Lecture 5 k-Nearest Neighbors + Model Selection

Overfitting

Underfitting
- too simple
- unable captures the trends in the data
- exhibits too much bias
Overfitting
- too complex
- fitting the noise in the data
- fitting random statistical fluctuations inherent in the “sample” of training data
- does not have enough bias

Consider a hypothesis h and its
- Error rate over training data: error_train(h)
- True error rate over all data: error_true(h)
We say h overfits the training data if
- error_true(h) > error(h, D_train)
Amount of overfitting
- error_true(h)-error_train(h)

DTs are one of the most popular classification methods for practical applications
DTs can be applied to a wide variety of problems including classification, regression, density estimation, etc

Def: Classification
- D = {x^i, y^i}_{i=1}^N
- Every i x ∈ R^M (real valued vectors of length M)
- Every y^i ∈ {1,2,...,L}
M = number of features
N = number of examples = |D|
Def: Binary Classification
- Above where y^i ∈ {0,1}
- |y| = 2
Def:
- Hypothesis (aka.
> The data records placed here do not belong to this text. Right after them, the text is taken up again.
Lemma remove_old_run out c key :
  wf out c -> exists c', remove_old key c = (c', Ok tt) /\ wf out c' /\ shrunk c c'
    /\ entries c' = delete key (entries c) /\ cached_bytes c' <= cached_bytes c.
Proof.
  intros Hw. unfold remove_old, bind, get. destruct (entries c !! key) as [[o t]|] eqn:Hk.
  - eexists. split; [reflexivity|]. split_and!.
    + by apply (wf_detach _ _ _ _ t).
    + by apply (shrunk_detach _ _ _ t).
    + apply detach_frame.
    + unfold detach. set (c1 := set_cached_bytes _ _).
      destruct (arc_drop_frame o c1) as (_ & _ & _ & _ & -> & _). simpl.
      assert (0 <= object_len c o); [|lia]. unfold object_len. case_match; [unfold byte_len|]; lia.
  - exists c. split_and!; try done; [apply shrunk_refl|by rewrite delete_id].
Qed.

Lemma place_run out c key o n p :
  wf out c -> holds c o p -> n = byte_len p -> n <= cache_limit c ->
  exists c' r, place key o n c = (c', r) /\ wf out c' /\ holds c' o p /\ match r with
  | Ok _ => exists t, entries c' !! key = Some (o, t)
  | Err e => e = CacheMessage "LRU clock overflow"
  end.
Proof.
  intros Hw Hh Hn Hle. unfold place, bind at 1, get.
  destruct (make_room_run (S (size (entries c))) out c n Hw Hle ltac:(lia))
    as (c1 & Hrun & Hs & Hw1 & Hroom & Hlen).
  rewrite (bind_ok _ _ _ _ _ Hrun). pose proof (holds_shrunk _ _ _ _ Hs Hh) as Hh1.
  destruct (tick_run out c1 Hw1) as [(c2 & Ht & -> & Hw2 & Hlt)|Ht].
  - rewrite (bind_ok _ _ _ _ _ Ht). set (c2 := set_clock _ c1) in *.
    assert (holds c2 o p) as Hh2 by exact (holds_same c1 c2 o p eq_refl eq_refl Hh1).
    destruct (remove_old_run out c2 key Hw2) as (c3 & Hro & Hw3 & Hs3 & He3 & Hb3).
    rewrite (bind_ok _ _ _ _ _ Hro). pose proof (holds_shrunk _ _ _ _ Hs3 Hh2) as Hh3.
    assert (clock c3 = clock c1 + 1) as Hck by (by rewrite (sh_clock _ _ Hs3)).
    destruct (sh_limits _ _ Hs3) as [Hl3 Hm3].
    assert (map_len (entries c3) <= map_len (entries c1)) as Hlen3.
    { rewrite He3. change (entries c2) with (entries c1).
      destruct (entries c1 !! key) eqn:Ek; [rewrite map_len_delete by eauto; lia|by rewrite delete_id]. }
    destruct (insert_run out c3 key o n p Hw3 Hh3 Hn) as (c4 & Hi & Hw4 & Hh4 & He4).
    + rewrite He3. apply lookup_delete_eq.
    + intros j x u Hj. rewrite Hck. apply (Hlt j x u). rewrite He3 in Hj.
      by apply lookup_delete_Some in Hj as [_ Hj].
    + rewrite Hl3. change (cache_limit c2) with (cache_limit c1).
      change (cached_bytes c2) with (cached_bytes c1) in Hb3. lia.
    + rewrite Hm3. change (max_entries c2) with (max_entries c1). lia.
    + rewrite <-Hck, Hi. exists c4, (Ok tt). split_and!; eauto.
  - rewrite (bind_err _ _ _ _ _ Ht). exists c1, (Err (CacheMessage "LRU clock overflow")).
    split_and!; done.
Qed.

(** Without an entry under [key] the replacement step does nothing. *)
Lemma place_missing_eq out c key o n :
  wf out c -> entries c !! key = None -> n <= cache_limit c ->
  place_missing key o n c = place key o n c.
Proof.
  intros Hw Hk Hle. unfold place, place_missing, bind at 1 4, get.
  destruct (make_room_run (S (size (entries c))) out c n Hw Hle ltac:(lia))
    as (c1 & Hrun & Hs & Hw1 & _).
  rewrite !(bind_ok _ _ _ _ _ Hrun).
  destruct (tick_run out c1 Hw1) as [(c2 & Ht & -> & _)|Ht].
  - rewrite !(bind_ok _ _ _ _ _ Ht).
    assert (remove_old key (set_clock (clock c1 + 1) c1) = (set_clock (clock c1 + 1) c1, Ok tt)) as Hr.
    { unfold remove_old, bind, get. simpl.
      destruct (entries c1 !! key) as [[x u]|] eqn:E; [|done].
      pose proof (lookup_weaken _ _ _ _ E (sh_entries _ _ Hs)). congruence. }
    by rewrite (bind_ok _ _ _ _ _ Hr).
  - by rewrite !(bind_err _ _ _ _ _ Ht).
Qed.

(** What a call that installs pixels promises: the reservation is consumed on
    every path, and the object is held by the caller with those pixels. *)
Definition installed (out : gmap TokenId Z) (key : string) (p : PreparedRgb) (n : Z)
    (c c' : DecodedCache H) (r : result CacheError ObjId) : Prop :=
  wf out c' /\
  match r with
  | Ok o => holds c' o p /\ (n <= cache_limit c -> exists u, entries c' !! key = Some (o, u))
  | Err e => e = CacheMessage "LRU clock overflow"
  end.

Lemma install_run insertion out c key p t n :
  wf out c -> out !! t = Some n -> n = byte_len p ->
  (forall o c', wf (delete t out) c' -> entries c' = entries c -> n <= cache_limit c' ->
     insertion o c' = place key o n c') ->
  exists c' r, install insertion p t n c = (c', r) /\ installed (delete t out) key p n c c' r.
Proof.
  intros Hw Ht -> Hins. destruct (wf_retain out c p t Hw Ht)
    as (c1 & Hr & Hw1 & Ho & Hz & He & _ & Hl & _).
  unfold install, installed. rewrite (bind_ok _ _ _ _ _ Hr). unfold bind at 1, get.
  assert (holds c1 (next_obj c) p) as Hh.
  { eexists. rewrite Ho, lookup_insert_eq. split; [done|]. split; [done|]. simpl. lia. }
  rewrite Hl. destruct (Z.leb_spec (byte_len p) (cache_limit c)) as [Hle|Hgt].
  - destruct (place_run _ _ key _ _ p Hw1 Hh eq_refl ltac:(lia)) as (c2 & r & Hp & Hw2 & Hh2 & Hres).
    rewrite <-(Hins _ c1 Hw1 He ltac:(lia)) in Hp. destruct r as [[]|e].
    + rewrite (bind_ok _ _ _ _ _ (dropping_ok _ _ _ _ _ Hp)).
      exists c2, (Ok (next_obj c)). split_and!; eauto.
    + rewrite (bind_err _ _ _ _ _ (dropping_err _ _ _ _ _ Hp)).
      do 2 eexists. split; [reflexivity|]. split; [by eapply wf_drop_held|done].
  - rewrite (bind_ok _ _ _ c1 tt) by done.
    exists c1, (Ok (next_obj c)). split_and!; [done..|lia].
Qed.

(** ** The public operations *)

Lemma commit_run out c key p t m :
  wf out c -> out !! t = Some m ->
  exists c' r, commit_rgb key p t c = (c', r) /\
  ((m = byte_len p /\ installed (delete t out) key p m c c' r)
   \/ (m <> byte_len p /\ wf (delete t out) c' /\ r = Err (CacheMessage "decoded reservation identity/length"))).
Proof.
  intros Hw Ht. unfold commit_rgb, bind at 1, get.
  rewrite (ow_out _ _ _ (proj1 Hw) _ _ Ht).
  case_bool_decide as Heq; [injection Heq as ->|].
  - destruct (install_run (fun o => place key o (byte_len p)) out c key p t (byte_len p) Hw Ht eq_refl)
      as (c' & r & Hrun & Hi); [done|]. exists c', r. split; [done|]. by left.
  - do 2 eexists. split; [reflexivity|]. right. split; [congruence|]. split; [|done].
    by apply (wf_release _ _ m).
Qed.

Lemma reserve_rgb_run out c w h :
  wf out c ->
  exists c' r, reserve_rgb w h c = (c', r) /\ shrunk c c' /\
  match r with
  | Ok t => rgb_bytes w h = Ok (w * h * 3) /\ out !! t = None /\ wf (<[t := w * h * 3]> out) c'
  | Err DecodedBudgetExceeded => rgb_bytes w h = Ok (w * h * 3) /\ wf out c' /\ entries c' = ∅
       /\ pool_limit (heap c') < pool_used (heap c') + w * h * 3
  | Err e => c' = c /\ exists m, rgb_bytes w h = Err m /\ e = CacheMessage m
  end.
Proof.
  intros Hw. unfold reserve_rgb, lift_string. destruct (rgb_bytes w h) as [n|m] eqn:Hb.
  - assert (n = w * h * 3 /\ is_u64 n) as [-> Hn].
    { unfold rgb_bytes in Hb. destruct (_ && _ && _ && _) eqn:Hd; [|discriminate Hb].
      destruct (checked_mul w h) as [q|] eqn:Hq; [|discriminate Hb].
      destruct (checked_mul q 3) as [z|] eqn:Hz; [|discriminate Hb]. injection Hb as <-.
      apply checked_mul_Some in Hq as [-> _], Hz as [-> Hz]. unfold is_u64. nia. }
    unfold bind at 1, ret, reserve_evicting, bind at 1, get.
    destruct (reserve_loop_run (S (size (entries c))) out c _ Hw Hn ltac:(lia)) as (c' & r & Hrun & Hs & Hr).
    exists c', r. split; [done|]. split; [done|]. destruct r as [t|e]; [by split|].
    destruct Hr as (-> & Hr). by split.
  - exists c, (Err (CacheMessage m)). split_and!; [done|apply shrunk_refl|done|eauto].
Qed.
(** *** Replacing one native read *)

Lemma wf_update_read s id r r' n' res' fl' nf' :
  wf s -> external s !! id = Some r ->
  let s' := mkScheduler (limits s) n' (jobs s) (keys s) (consumers s) res'
              (<[id := r']> (external s)) fl' nf' in
  next s <= n' -> next_flag s <= nf' ->
  (forall f, f < next_flag s -> f <> r_preempted r -> fl' !! f = flags s !! f) ->
  r_preempted r' = r_preempted r ->
  (forall l, r_lease r' = Some l -> r_lease r = Some l \/ next s <= l) ->
  res' = reserved s - read_charge r + read_charge r' -> res' <= working_bytes (limits s) ->
  map_count j_running (jobs s) + map_count leased (external s)
    - count_if leased r + count_if leased r' <= workers (limits s) ->
  read_ok s' id r' -> wf s'.
Proof.
  intros Hw Hr s' Hn Hnf Hfl Hflag Hlease Hres Hfit Hact Hok.
  constructor; simpl; try apply Hw; try done.
  - rewrite (map_sum_update _ _ _ _ _ Hr). rewrite Hres, (w_reserved _ Hw). lia.
  - unfold map_count at 2. rewrite (map_sum_update _ _ _ _ _ Hr). unfold map_count in Hact |- *. lia.
  - rewrite map_len_update by eauto. apply Hw.
  - intros i k Hk. destruct (w_job _ Hw _ _ Hk).
    assert (load s' (j_canceled k) = load s (j_canceled k)) as Hload.
    { unfold load. simpl. rewrite Hfl; [done|done|]. by apply (w_flags _ Hw i id). }
    constructor; rewrite ?Hload; simpl; try done; try lia. intros l Hl. specialize (jo_lease_lt0 l Hl). lia.
  - intros i x [[<- <-]|[Hne Hx]]%lookup_insert_Some; [done|].
    destruct (w_read _ Hw _ _ Hx). constructor; simpl; try lia.
    intros l Hl. specialize (ro_lease_lt0 l Hl). lia.
  - intros c i Hc. destruct (w_consumers _ Hw _ _ Hc). split; [lia|done].
  - intros i i' x x' l Hx Hx' Hl Hl'. apply lookup_insert_Some in Hx, Hx'.
    destruct Hx as [[<- <-]|[Hne Hx]], Hx' as [[<- <-]|[Hne' Hx']]; try done.
    + destruct (Hlease l Hl) as [Hl0|Hl0]; [by apply (w_read_leases _ Hw id i' r x' l)|].
      pose proof (ro_lease_lt _ _ _ (w_read _ Hw _ _ Hx') l Hl'). lia.
    + destruct (Hlease l Hl') as [Hl0|Hl0]; [by apply (w_read_leases _ Hw i id x r l)|].
      pose proof (ro_lease_lt _ _ _ (w_read _ Hw _ _ Hx) l Hl). lia.
    + by apply (w_read_leases _ Hw i i' x x' l).
  - intros i i' j x l Hj [[<- <-]|[Hne Hx]]%lookup_insert_Some Hl Hl'.
    + destruct (Hlease l Hl') as [Hl0|Hl0]; [by apply (w_leases _ Hw i id j r l)|].
      pose proof (jo_lease_lt _ _ _ (w_job _ Hw _ _ Hj) l Hl). lia.
    + by apply (w_leases _ Hw i i' j x l).
  - intros i i' j x Hj [[<- <-]|[Hne Hx]]%lookup_insert_Some.
    + rewrite Hflag. by apply (w_flags _ Hw i id j r).
    + by apply (w_flags _ Hw i i' j x).
Qed.
(* ===== verification/XmpTiff.v ===== *)
(** XMP in TIFF-family files: src/src/xmp_packets.rs, lines 1313-1484.

    A depth-bounded walk of the directory graph.  [visited] is a local that grows
    over the whole walk; [active] holds the ancestors of a directory, so it is an
    argument (the code inserts and removes around the recursion). *)
From stdpp Require Import base tactics option list numbers gmap strings fin_maps.
From Stdlib Require Import ZArith Lia.
From S2P Require Import Prelude XmpBase.

Open Scope Z_scope.
Local Open Scope prog_scope.

(** @source src/src/xmp_packets.rs:1313-1319 Tiff *)
Record Tiff : Type := mkTiff { t_base : Z; t_end : Z; little : bool; big : bool }.

(** @source src/src/xmp_packets.rs:1321-1327 Tiff::uint *)
Definition tiff_uint (t : Tiff) (b : bytes) : Z := be_uint (if little t then rev b else b).

(** @source src/src/xmp_packets.rs:1328-1333 Tiff::absolute *)
Definition absolute (t : Tiff) (o : Z) : result PError Z :=
  match checked_add (t_base t) o with
  | Some v => if v <=? t_end t then Ok v else Err (malformed (t_base t) "TIFF relative offset overflow")
  | None => Err (malformed (t_base t) "TIFF relative offset overflow")
  end.

Definition one_of (v : Z) (l : list Z) : bool := existsb (Z.eqb v) l.

(** Bytes per value of a field type. *)
(** @source src/src/xmp_packets.rs:1417-1429 Parser::tiff_ifd *)
Definition type_size (kind : Z) : option Z :=
  if one_of kind [1; 2; 6; 7] then Some 1
  else if one_of kind [3; 8] then Some 2
  else if one_of kind [4; 9; 11; 13] then Some 4
  else if one_of kind [5; 10; 12; 16; 17; 18] then Some 8
  else None.

(** [chunks_exact(size)]. *)
Fixpoint chunks_exact (fuel : nat) (size : nat) (l : bytes) : list bytes :=
  match fuel with
  | O => []
  | S fuel' => if (size <=? length l)%nat then take size l :: chunks_exact fuel' size (drop size l) else []
  end.

Definition entry_size (t : Tiff) : Z := if big t then 20 else 12.
Definition slot_size (t : Tiff) : Z := if big t then 8 else 4.
Definition count_size (t : Tiff) : Z := if big t then 8 else 2.

Section Tiff.
Context `{Codecs} (src : bytes) (length : Z) (limits : Limits).

(** The directory entry [index]: an XMP packet, or pointers to children. *)
(** @source src/src/xmp_packets.rs:1407-1467 Parser::tiff_ifd *)
Definition tiff_entry (t : Tiff) (o start index : Z) : PM (list Z) :=
  let entry_offset := start + index * entry_size t in
  tick limits entry_offset ;;;
  let* entry := read src length limits entry_offset (entry_size t) in
  let tag := tiff_uint t (take 2 entry) in
  if negb (one_of tag [700; 330; 34665; 34853; 40965]) then ret [] else
  let kind := tiff_uint t (slice entry 2 2) in
  let n := tiff_uint t (slice entry 4 (entry_size t - slot_size t - 4)) in
  match type_size kind with
  | None => record (malformed entry_offset "unsupported XMP/pointer TIFF field type") ;;; ret []
  | Some size =>
      let* bytes := of_option (checked_mul n size) (malformed entry_offset "TIFF value size overflow") in
      let* value_offset :=
        (if bytes <=? slot_size t then ret (entry_offset + entry_size t - slot_size t)
         else lift (absolute t (tiff_uint t (slice entry (entry_size t - slot_size t) (slot_size t))))) in
      if tag =? 700 then
        simple src length limits TiffTag700 value_offset bytes
          ("tiff:" +:+ dec (t_base t) +:+ ":ifd:" +:+ dec o +:+ ":entry:" +:+ dec index)%string ;;;
        let* s := get in
        set_attributes (len (packets s) - 1)
          (attrs [("ifd_offset", dec o); ("type", dec kind); ("count", dec n)])%string ;;;
        (if negb (one_of kind [1; 2; 7]) then
           record (malformed entry_offset "XMP TIFF tag is not a byte/string type; raw bytes retained")
         else ret tt) ;;;
        ret []
      else
        let* _ := lift (bounds length value_offset bytes (t_end t)) in
        if negb (one_of kind [4; 13; 16; 18]) then
          record (malformed entry_offset "invalid TIFF directory pointer type") ;;; ret []
        else
          let* values := read src length limits value_offset bytes in
          ret (map (tiff_uint t) (chunks_exact (List.length values) (Z.to_nat size) values))
  end.

(** [for index in 0..count]. *)
Fixpoint tiff_entries (t : Tiff) (o start index : Z) (count : nat) : PM (list Z) :=
  match count with
  | O => ret []
  | S count' =>
      let* children := tiff_entry t o start index in
      let* rest := tiff_entries t o start (index + 1) count' in
      ret (children ++ rest)
  end.

(** The failure of a child is recorded; a resource limit stops the siblings. *)
(** @source src/src/xmp_packets.rs:1470-1478 Parser::tiff_ifd *)
Fixpoint visit_children (visit : Z -> LM (gset Z) unit) (children : list Z) : LM (gset Z) unit :=
  match children with
  | [] => ret tt
  | child :: rest =>
      let* r := try (visit child) in
      match r with
      | Ok _ => visit_children visit rest
      | Err (Fail f) =>
          on_parser (record (Fail f)) ;;;
          if bool_decide (f_status f = ResourceLimit) then ret tt else visit_children visit rest
      | Err OutOfFuel => fail OutOfFuel
      end
  end.

(** The entries of the directory at [o] and the pointer to the next one. *)
(** @source src/src/xmp_packets.rs:1387-1469 Parser::tiff_ifd *)
Definition tiff_directory (t : Tiff) (o : Z) : PM (list Z) :=
  tick limits o ;;;
  let* _ := lift (bounds length o (count_size t) (t_end t)) in
  let* field := read src length limits o (count_size t) in
  let count := tiff_uint t field in
  if max_entries limits <? count then fail (limited o "TIFF directory entry count exceeded") else
  let start := o + count_size t in
  let* table := of_option (checked_mul count (entry_size t)) (malformed o "TIFF directory size overflow") in
  let* next_offset := lift (bounds length start table (t_end t)) in
  let* _ := lift (bounds length next_offset (slot_size t) (t_end t)) in
  let* children := tiff_entries t o start 0 (Z.to_nat count) in
  let* next := read src length limits next_offset (slot_size t) in
  ret (children ++ [tiff_uint t next]).

(** @source src/src/xmp_packets.rs:1365-1484 Parser::tiff_ifd *)
Fixpoint tiff_ifd (fuel : nat) (t : Tiff) (relative depth : Z) (active : gset Z) : LM (gset Z) unit :=
  match fuel with
  | O => fail OutOfFuel
  | S fuel' =>
      if relative =? 0 then ret tt
      else if max_depth limits <? depth then fail (limited (t_base t) "TIFF directory depth exceeded")
      else
        let* o := lift (absolute t relative) in
        if bool_decide (o ∈ active) then fail (malformed o "TIFF directory cycle") else
        let* visited := on_local get in
        if bool_decide (o ∈ visited) then ret tt else
        on_local (put ({[o]} ∪ visited)) ;;;
        let* children := on_parser (tiff_directory t o) in
        visit_children (fun child => tiff_ifd fuel' t child (depth + 1) ({[o]} ∪ active)) children
  end.

(** @source src/src/xmp_packets.rs:1336-1364 Parser::tiff *)
Definition tiff (base e : Z) : PM unit :=
  let* header := read src length limits base 8 in
  let is_little := bytes_eqb (take 2 header) (lit "II") in
  if negb is_little && negb (bytes_eqb (take 2 header) (lit "MM")) then
    fail (malformed base "invalid TIFF byte order") else
  let magic := tiff_uint (mkTiff base e is_little false) (slice header 2 2) in
  let t := mkTiff base e is_little (magic =? 43) in
  if negb (one_of magic [42; 43; 85; 20306; 21330]) then
    fail (unsupported (base + 2) "unsupported TIFF-family magic") else
  let* first :=
    (if big t then
       if negb (tiff_uint t (slice header 4 2) =? 8) || negb (tiff_uint t (slice header 6 2) =? 0) then
         fail (malformed (base + 4) "invalid BigTIFF header")
       else let* field := read src length limits (base + 8) 8 in ret (tiff_uint t field)
     else ret (tiff_uint t (slice header 4 4))) in
  with_local ∅ (tiff_ifd (S (S (Z.to_nat (max_depth limits)))) t first 0 ∅).

(** ** Soundness *)

Context (Hsrc : byte_values src).

Lemma absolute_fuel t o : absolute t o <> Err OutOfFuel.
Proof. unfold absolute. destruct (checked_add _ _) as [v|]; [|done]. by destruct (v <=? t_end t). Qed.

Lemma tiff_uint_nonneg t b : byte_values b -> 0 <= tiff_uint t b.
Proof. intros Hb. unfold tiff_uint. apply be_uint_nonneg. destruct (little t); [by apply byte_values_rev|done]. Qed.

Lemma type_size_pos k s : type_size k = Some s -> 0 < s.
Proof. unfold type_size. repeat (destruct (one_of _ _); [intros [= <-]; lia|]). done. Qed.

Lemma sound_tiff_entry n e t o start index :
  sound src length limits n e (tiff_entry t o start index).
Proof.
  unfold tiff_entry. sound_step. assert (0 < entry_size t) by (unfold entry_size; destruct (big t); lia).
  sound_step. read_values Hsrc.
  match goal with |- context [checked_mul ?k _] => assert (0 <= k) as Hk end.
  { by apply tiff_uint_nonneg, byte_values_slice. }
  sound_step; [sound|]. sound_step; [|sound].
  pose proof (type_size_pos _ _ Heqo0) as Hz.
  sound_step. match goal with E : checked_mul _ _ = Some _ |- _ => apply checked_mul_Some in E as [-> _] end.
  sound; try (apply sound_lift, absolute_fuel). apply sound_simple. nia.
Qed.

Lemma sound_tiff_entries n e t o start index count :
  sound src length limits n e (tiff_entries t o start index count).
Proof.
  revert index. induction count as [|count IH]; intros index; cbn [tiff_entries]; [apply sound_ret|].
  apply sound_bind; [apply sound_tiff_entry|]. intros children.
  apply sound_bind; [apply IH|]. intros rest. apply sound_ret.
Qed.

Lemma sound_tiff_directory n e t o : sound src length limits n e (tiff_directory t o).
Proof. unfold tiff_directory. sound. apply sound_tiff_entries. Qed.

Definition any_local (_ : Z) (_ : gset Z) : Prop := True.
#[local] Instance any_growing : Growing any_local.
Proof. done. Qed.

Lemma lsound_visit_children n e visit children :
  (forall child, lsound src length limits any_local n e (visit child)) ->
  lsound src length limits any_local n e (visit_children visit children).
Proof.
  intros Hv. induction children as [|child rest IH]; cbn [visit_children]; [apply lsound_ret|].
  intros x Hx. specialize (Hv child x Hx). unfold bind, try.
  destruct (visit child x) as [x' [a|er]]; [by apply IH|]. destruct Hv as [Hx' Her].
  destruct er as [f|]; [|done]. revert x' Hx'.
  change (lsound src length limits any_local n e
    (bind (on_parser (record (Fail f))) (fun _ =>
       if bool_decide (f_status f = ResourceLimit) then ret tt else visit_children visit rest))).
  sound.
Qed.

Lemma lsound_tiff_ifd n e fuel t relative depth active :
  max_depth limits + 2 <= depth + Z.of_nat fuel -> (1 <= fuel)%nat ->
  lsound src length limits any_local n e (tiff_ifd fuel t relative depth active).
Proof.
  revert relative depth active. induction fuel as [|fuel IH]; intros relative depth active Hf H1; [lia|].
  cbn [tiff_ifd]. sound_step; [sound|]. sound_step; [sound|].
  apply lsound_lift_bind; [apply absolute_fuel|]. intros o _. sound_step; [sound|].
  apply lsound_bind; [by apply lsound_on_local|]. intros visited. sound_step; [sound|].
  apply lsound_bind; [by apply lsound_on_local|]. intros _.
  apply lsound_bind; [apply lsound_on_parser; [exact _|]; intros; apply sound_tiff_directory|].
  intros children. apply lsound_visit_children. intros child. apply IH; lia.
Qed.

Lemma sound_tiff n e base e' : 0 <= max_depth limits -> sound src length limits n e (tiff base e').
Proof.
  intros Hd. unfold tiff. sound.
  apply (sound_with_local _ _ _ any_local); [done|]. apply lsound_tiff_ifd; lia.
Qed.
End Tiff.
Fixpoint iinf_children (children : list BmffBox) (its : list (Z * Item)) : PM (list (Z * Item)) :=
  match children with
  | [] => ret its
  | child :: rest => let* its' := iinf_child child its in iinf_children rest its'
  end.

(** Field width by version. *)
Definition version_width (b : bytes) : option Z :=
  if byte_at b 0 =? 0 then Some 2 else if byte_at b 0 =? 1 then Some 4 else None.

(** @source src/src/xmp_packets.rs:1735-1791 Parser::bmff_iinf *)
Definition bmff_iinf (entry : BmffBox) (its : list (Z * Item)) : PM (list (Z * Item)) :=
  let* _ := lift (bounds length (payload entry) 4 (b_end entry)) in
  let* prefix := read src length limits (payload entry) 4 in
  let* width := of_option (version_width prefix) (unsupported (b_start entry) "unsupported iinf version") in
  let* _ := lift (bounds length (payload entry + 4) width (b_end entry)) in
  let* count_bytes := read src length limits (payload entry + 4) width in
  let* count := lift (run_slice (s_uint width) count_bytes (b_start entry)) in
  let* children := boxes (payload entry + 4 + width) (b_end entry) in
  if negb (len children =? count) then fail (malformed (b_start entry) "iinf entry count mismatch")
  else iinf_children children its.

(** The extents of one item. *)
(** @source src/src/xmp_packets.rs:1833-1838 Parser::bmff_iloc *)
Fixpoint iloc_extents (start index_size offset_size length_size : Z) (count : nat) : LM Slice (list (Z * Z)) :=
  match count with
  | O => ret []
  | S count' =>
      on_parser (tick limits start) ;;;
      let* _ := on_local (s_uint index_size) in
      let* o := on_local (s_uint offset_size) in
      let* n := on_local (s_uint length_size) in
      let* rest := iloc_extents start index_size offset_size length_size count' in
      ret ((o, n) :: rest)
  end.

(** @source src/src/xmp_packets.rs:1820-1850 Parser::bmff_iloc *)
Fixpoint iloc_items (start version base_size index_size offset_size length_size : Z) (count : nat)
    (locs : list (Z * Location)) : LM Slice (list (Z * Location)) :=
  match count with
  | O => ret locs
  | S count' =>
      on_parser (tick limits start) ;;;
      let* id := on_local (s_uint (if version <? 2 then 2 else 4)) in
      let* method := (if 0 <? version then let* m := on_local (s_uint 2) in ret (Z.land m 15) else ret 0) in
      let* reference := on_local (s_uint 2) in
      let* base := on_local (s_uint base_size) in
      let* extent_count := on_local (s_uint 2) in
      if max_entries limits <? extent_count then fail (limited start "iloc extent count limit exceeded") else
      let* exts := iloc_extents start index_size offset_size length_size (Z.to_nat extent_count) in
      match bt_lookup id locs with
      | Some _ => fail (malformed start "duplicate iloc item ID")
      | None =>
          iloc_items start version base_size index_size offset_size length_size count'
            (bt_insert id (mkLocation method reference base exts) locs)
      end
  end.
Decision Rule)
  - for Binary Class
  - h : R^M -> {+, -}
  - Train time: learn h
  - Test time: Given x, predict y = h(x)
Ex: 2D Binary Class (M = 2, |y| = 2)
Linear Decision Boundary
Nonlinear Decision Boundary

# K-Nearest Neighbor Classifier

def train(D):
    store D

def predict(x):
    Assign the most common label of the nearest k points in D

KNN requires a distance function
- g: R^M × R^M -> R
Euclidean distance
- g(u, v) = sqrt(Σ(u_m-v_m)^2)
Manhattan distance
- g(u, v) = Σ|u_m-v_m|
What is the inductive bias of KNN?
- Similar points should have similar labels
- Feature scale could influence classification results